Mechanism: Long-term physiological adaptations to meet increased physical demands.
Allostasis: In response to chronic stress, the body adjusts by increasing the production of cortisol and other stress hormones, altering heart rate, and changing immune function to cope with long-term demands.
Mechanism: Proactive and adaptive changes over time to manage ongoing stressors.
Hypothalamus:
Function: Regulates sleep-wake cycles through various nuclei, including the suprachiasmatic nucleus (SCN).
Key Structures:
Suprachiasmatic Nucleus (SCN): The primary circadian pacemaker, located in the anterior hypothalamus, which regulates the timing of sleep by responding to light cues.
Ventrolateral Preoptic Nucleus (VLPO): Promotes sleep by inhibiting arousal centers in the brain.
Brainstem:
Function: Plays a crucial role in maintaining wakefulness and transitioning between sleep stages.
Key Structures:
Reticular Activating System (RAS): A network of neurons that maintain alertness and arousal.
Pons: Involved in REM sleep regulation, sending signals to the thalamus and cerebral cortex.
Thalamus:
Function: Acts as a relay station for sensory information and plays a role in regulating consciousness, sleep, and alertness.
Role in Sleep: During sleep, the thalamus helps to block out external stimuli, contributing to a restful state.
Basal Forebrain:
Function: Promotes wakefulness and rapid eye movement (REM) sleep.
Role in Sleep: Releases acetylcholine, which enhances cortical activity and promotes REM sleep.
Cerebral Cortex:
Function: Involved in higher brain functions, including thought, perception, and voluntary motor actions.

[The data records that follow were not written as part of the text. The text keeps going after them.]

(* ===== verification/PrintTool.v ===== *)
(** The command line utility [kvtree_print], [src/src/kvtree_print.c]: reading
    the arguments, a file, and printing it.

    [getopt_long] is outside: class [Getopt] is its results on an argument list,
    with what is documented of operands and of an option with an argument.  What
    the program prints is the list of bytes on [stdout], less the library's own
    messages. *)

From S2P Require Import Prelude CLib ByteOrder Kvtree KvtreeSpec KvtreeMap KvtreeMerge Pack.
From S2P Require Import Io Persist Print.

(** ** The utility [kvtree_print] *)

(** What [getopt_long] returns for the options of the program, in order: [-m]
    with its argument, [-h], or an option it does not know, with
    [argv[optind-1]]. *)
Inductive opt := opt_m (optarg : cstring) | opt_h | opt_unknown (arg : cstring).

(** All its results up to the -1, and [optind] then.  An argument that does not
    start with a dash is no option. *)
Class Getopt := {
  getopt_long : list cstring -> list opt * nat;
  getopt_operands prog args :
    Forall (fun a => forall a', a <> minus :: a') args -> getopt_long (prog :: args) = ([], 1%nat);
  getopt_m_argument prog mode args :
    Forall (fun a => forall a', a <> minus :: a') args ->
    getopt_long (prog :: str "-m" :: mode :: args) = ([opt_m mode], 3%nat)
}.

Section utility.
Context `{Host} `{Zlib} `{Getopt}.

Definition quote : byte := Init.Byte.x22.

Definition print_usage : list byte :=
  [newline] ++ str "Usage: kvtree_print [options] <file>" ++ [newline] ++
  [newline] ++ str "  Options:" ++ [newline] ++
  str "    -m, --mode <mode>  Specify print format: " ++ [quote] ++ str "tree" ++ [quote] ++
  str " or " ++ [quote] ++ str "keyval" ++ [quote] ++ str " (default tree)" ++ [newline] ++
  str "    -h, --help         Print usage" ++ [newline] ++
  [newline].

Definition quoted (text arg : cstring) : list byte :=
  str "ERROR: " ++ text ++ str ": `" ++ c_str arg ++ str "'" ++ [newline].

(** The loop over the options: [usage], [mode], [rc] and what it prints. *)
Fixpoint options_loop (opts : list opt) (usage : bool) (mode : option cstring) (rc : Z)
    (out : list byte) : bool * option cstring * Z * list byte :=
  match opts with
  | [] => (usage, mode, rc, out)
  | opt_m optarg :: opts => options_loop opts usage (Some (strdup optarg)) rc out
  | opt_h :: opts => options_loop opts true mode rc out
  | opt_unknown arg :: opts =>
      options_loop opts true mode 1 (out ++ quoted (str "Unknown option") arg)
  end.

(** The exit status and what is printed (less the messages of the library). *)
Definition main (argv : list cstring) : io (Z * list byte) :=
  let '(opts, optind) := getopt_long argv in
  let '(usage, mode, rc, out) := options_loop opts false None 0 [] in
  let numargs := Z.of_nat (length argv) - Z.of_nat optind in
  let '(usage, rc, out) :=
    if negb usage && negb (numargs =? 1)
    then (true, 1, out ++ str "ERROR: Missing file name or too many files" ++ [newline])
    else (usage, rc, out) in
  let '(print_mode, usage, rc, out) :=
    match mode with
    | Some mode =>
        if strcmp mode (str "tree") =? 0 then (KVTREE_PRINT_TREE, usage, rc, out)
        else if strcmp mode (str "keyval") =? 0 then (KVTREE_PRINT_KEYVAL, usage, rc, out)
        else (KVTREE_PRINT_TREE, true, 1, out ++ quoted (str "Invalid mode name") mode)
    | None => (KVTREE_PRINT_TREE, usage, rc, out)
    end in
  if usage then io_ret (rc, out ++ print_usage)
  else
    let filename := default [] (argv !! optind) in
    let hash := Some kvtree_new in
    do* (r, hash) := kvtree_read_file (Some filename) hash in
    if r =? KVTREE_SUCCESS then
      lift* (text, _) := kvtree_print_mode hash 0 print_mode in io_ret (rc, out ++ text)
    else io_ret (1, out ++ quoted (str "Failed to read file") filename).

(** A file that holds a hash as [kvtree_write_file] leaves it is read back. *)
Lemma read_persisted file t s :
  os_ok s -> wf t -> no_null_hash t = true -> fits t ->
  files s !! file = Some (persisted (Some t)) ->
  exists rc h s', kvtree_read_file (Some file) (Some kvtree_new) s = Ok ((rc, h), s') /\
    files s' = files s /\
    (rc = KVTREE_SUCCESS -> h = Some t) /\ (calm (script s) -> rc = KVTREE_SUCCESS).
Proof.
  intros Hs Hwf Hnn [Hsm Hm] Hf.
  pose proof (parse_persisted t kvtree_new [] Hsm Hm) as Hp. rewrite app_nil_r in Hp.
  rewrite merge_new, unpacked_twice in Hp by auto with kvtree. simpl fst in Hp.
  destruct (read_file_spec file kvtree_new s _ _ _ Hs Hf Hp)
    as (rc & h & s' & Er & _ & Hfs & _ & _ & _ & Hr1 & _ & Hr2).
  exists rc, h, s'. split_and!; [done| |by intros [_ ->]%Hr1|].
  - done.
  - intros Hcalm. rewrite Hr2 by eauto with kvtree. by rewrite (proj2 (Z.leb_le _ _)) by lia.
Qed.

(** The command line: [kvtree_print file] or [kvtree_print -m keyval file]. *)
Definition command (prog : cstring) (kv : bool) (file : cstring) : list cstring :=
  if kv then [prog; str "-m"; str "keyval"; file] else [prog; file].

Lemma main_command prog kv file s :
  (forall a, file <> minus :: a) ->
  main (command prog kv file) s =
    io_bind (kvtree_read_file (Some file) (Some kvtree_new)) (fun '(r, hash) =>
      if r =? KVTREE_SUCCESS
      then io_bind (io_lift (kvtree_print_mode hash 0 (mode_of kv))) (fun '(text, _) => io_ret (0, text))
      else io_ret (1, quoted (str "Failed to read file") file)) s.
Proof.
  intros Hf. unfold main, command. destruct kv.
  - rewrite getopt_m_argument by (repeat constructor; done). reflexivity.
  - rewrite getopt_operands by (repeat constructor; done). reflexivity.
Qed.

(** The utility [kvtree_print] on a file as [kvtree_write_file] leaves it, in
    either mode and whatever the system replies: it changes no file and either
    prints the lines of the stored hash and exits with 0 or, when the file
    cannot be read, says so and exits with 1; if the system reports no error it
    prints the hash.  Without a file name it prints its usage and exits with 1. *)
Theorem print_utility prog kv file t s :
  os_ok s -> wf t -> no_null_hash t = true -> fits t ->
  cols_fit (lines kv 0 t) = true -> (forall a, file <> minus :: a) ->
  files s !! file = Some (persisted (Some t)) ->
  (exists rc out s',
    main (command prog kv file) s = Ok ((rc, out), s') /\ files s' = files s /\
    (rc = 0 /\ out = text_of (lines kv 0 t) \/
     rc = 1 /\ out = quoted (str "Failed to read file") file) /\
    (calm (script s) -> rc = 0)) /\
  main [prog] s =
    Ok ((1, (str "ERROR: Missing file name or too many files" ++ [newline]) ++ print_usage), s).
Proof.
  intros Hs Hwf Hnn Ht Hc Hf Hfile. split.
  2:{ unfold main. rewrite getopt_operands by constructor. reflexivity. }
  rewrite main_command by done.
  destruct (read_persisted file t s Hs Hwf Hnn Ht Hfile) as (rc & h & s' & Er & Hfs & Hh & Hcalm).
  unfold io_bind at 1. rewrite Er. cbn [obind]. case (Z.eqb_spec rc KVTREE_SUCCESS) as [E|E].
  - rewrite (Hh E).
    assert (Hp : printable kv t = true).
    { destruct Ht as [Hsm _]. unfold printable. by rewrite Hsm, wf_keys_ok, orb_true_r. }
    rewrite print_mode_shown by done.
    exists 0, (text_of (lines kv 0 t)), s'. split_and!; [done|done|by left|done].
  - exists 1, (quoted (str "Failed to read file") file), s'.
    split_and!; [done|done|by right|by intros ?%Hcalm].
Qed.
End utility.

(** ** Witnesses *)
(** A [getopt_long] that stops at the first operand. *)
Fixpoint options (args : list cstring) (optind : nat) : list opt * nat :=
  match args with
  | a :: rest =>
      if bool_decide (a = str "-m") then
        match rest with
        | mode :: rest => let '(os, n) := options rest (optind + 2) in (opt_m mode :: os, n)
        | [] => ([opt_unknown a], (optind + 1)%nat)
        end
      else if bool_decide (a = str "-h") then
        let '(os, n) := options rest (optind + 1) in (opt_h :: os, n)
      else match a with
           | c :: _ =>
               if Byte.eqb c minus then
                 let '(os, n) := options rest (optind + 1) in (opt_unknown a :: os, n)
               else ([], optind)
           | [] => ([], optind)
           end
  | [] => ([], optind)
  end.

Lemma options_operands args n :
  Forall (fun a => forall a', a <> minus :: a') args -> options args n = ([], n).
Proof.
  intros Ha. destruct args as [|a rest]; [done|]. inversion Ha as [|? ? Hd _]; subst.
  cbn [options]. rewrite !bool_decide_false by (intros ->; by eapply Hd).
  destruct a as [|c a]; [done|]. destruct (byte_eqb_spec c minus) as [->|]; [by destruct (Hd a)|done].
Qed.

Definition getopt_sample : Getopt.
Proof.
  refine {| getopt_long argv := options (tail argv) 1 |}.
  - intros prog args. apply options_operands.
  - intros prog mode args Ha. cbn [tail options].
    rewrite bool_decide_true by done. by rewrite options_operands.
Defined.

Definition printing_os : os :=
  Os (<[str "f" := @persisted zlib_sum (Some sample_hash)]> ∅) ∅ ∅ ∅ 3 18 [] EOTHER.

Lemma print_utility_witness :
  (exists rc out s',
    @main host_le zlib_sum getopt_sample (command (str "kvtree_print") true (str "f")) printing_os
      = Ok ((rc, out), s') /\ files s' = files printing_os /\
    (rc = 0 /\ out = text_of (lines true 0 sample_hash) \/
     rc = 1 /\ out = quoted (str "Failed to read file") (str "f")) /\
    (calm (script printing_os) -> rc = 0)) /\
  @main host_le zlib_sum getopt_sample [str "kvtree_print"] printing_os =
    Ok ((1, (str "ERROR: Missing file name or too many files" ++ [newline]) ++ print_usage), printing_os).
Proof.
  apply (@print_utility host_le zlib_sum getopt_sample).
  - split; [by vm_compute|]. intros n _. apply lookup_empty.
  - wf_check.
  - vm_compute. reflexivity.
  - split; [vm_compute; reflexivity|]. vm_compute. discriminate.
  - vm_compute. reflexivity.
  - intros a [=].
  - apply lookup_insert_eq.
Defined.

Role in Sleep: Active during REM sleep, contributing to the vividness and emotional intensity of dreams.
Amygdala:
Function: Involved in emotional processing.
Role in Sleep: Active during REM sleep, particularly during emotionally charged dreams.
Melatonin:
Source: Pineal gland.
Function: Regulates sleep-wake cycles by signaling the body that it is time to sleep.
Influence: Levels rise in the evening, promoting sleepiness, and decrease in the morning, contributing to wakefulness.
Cortisol:
Source: Adrenal glands.
Function: Known as the "stress hormone," it helps control blood sugar levels, regulate metabolism, and reduce inflammation.
Influence: Levels peak in the early morning, promoting wakefulness and alertness, and decrease throughout the day.
Adenosine:
Source: Produced in the brain as a byproduct of energy consumption.
Function: Builds up during wakefulness, creating a pressure to sleep, and decreases during sleep.
Influence: High levels promote sleepiness; its breakdown during sleep helps you wake up feeling refreshed.
Orexin (Hypocretin):
Source: Hypothalamus.
Function: Promotes wakefulness and regulates arousal, appetite, and energy expenditure.
Influence: Deficiency is associated with narcolepsy, a condition characterized by excessive daytime sleepiness.
Serotonin:
Source: Produced in the brainstem and intestines.
Function: Involved in mood regulation, appetite, and sleep.
Influence: Contributes to the regulation of sleep-wake cycles by modulating the activity of various sleep-related brain structures.
Norepinephrine:
Source: Locus coeruleus in the brainstem.
Function: Involved in arousal and alertness.
Influence: Levels are high during wakefulness and decrease during REM sleep, facilitating the transition between different sleep stages.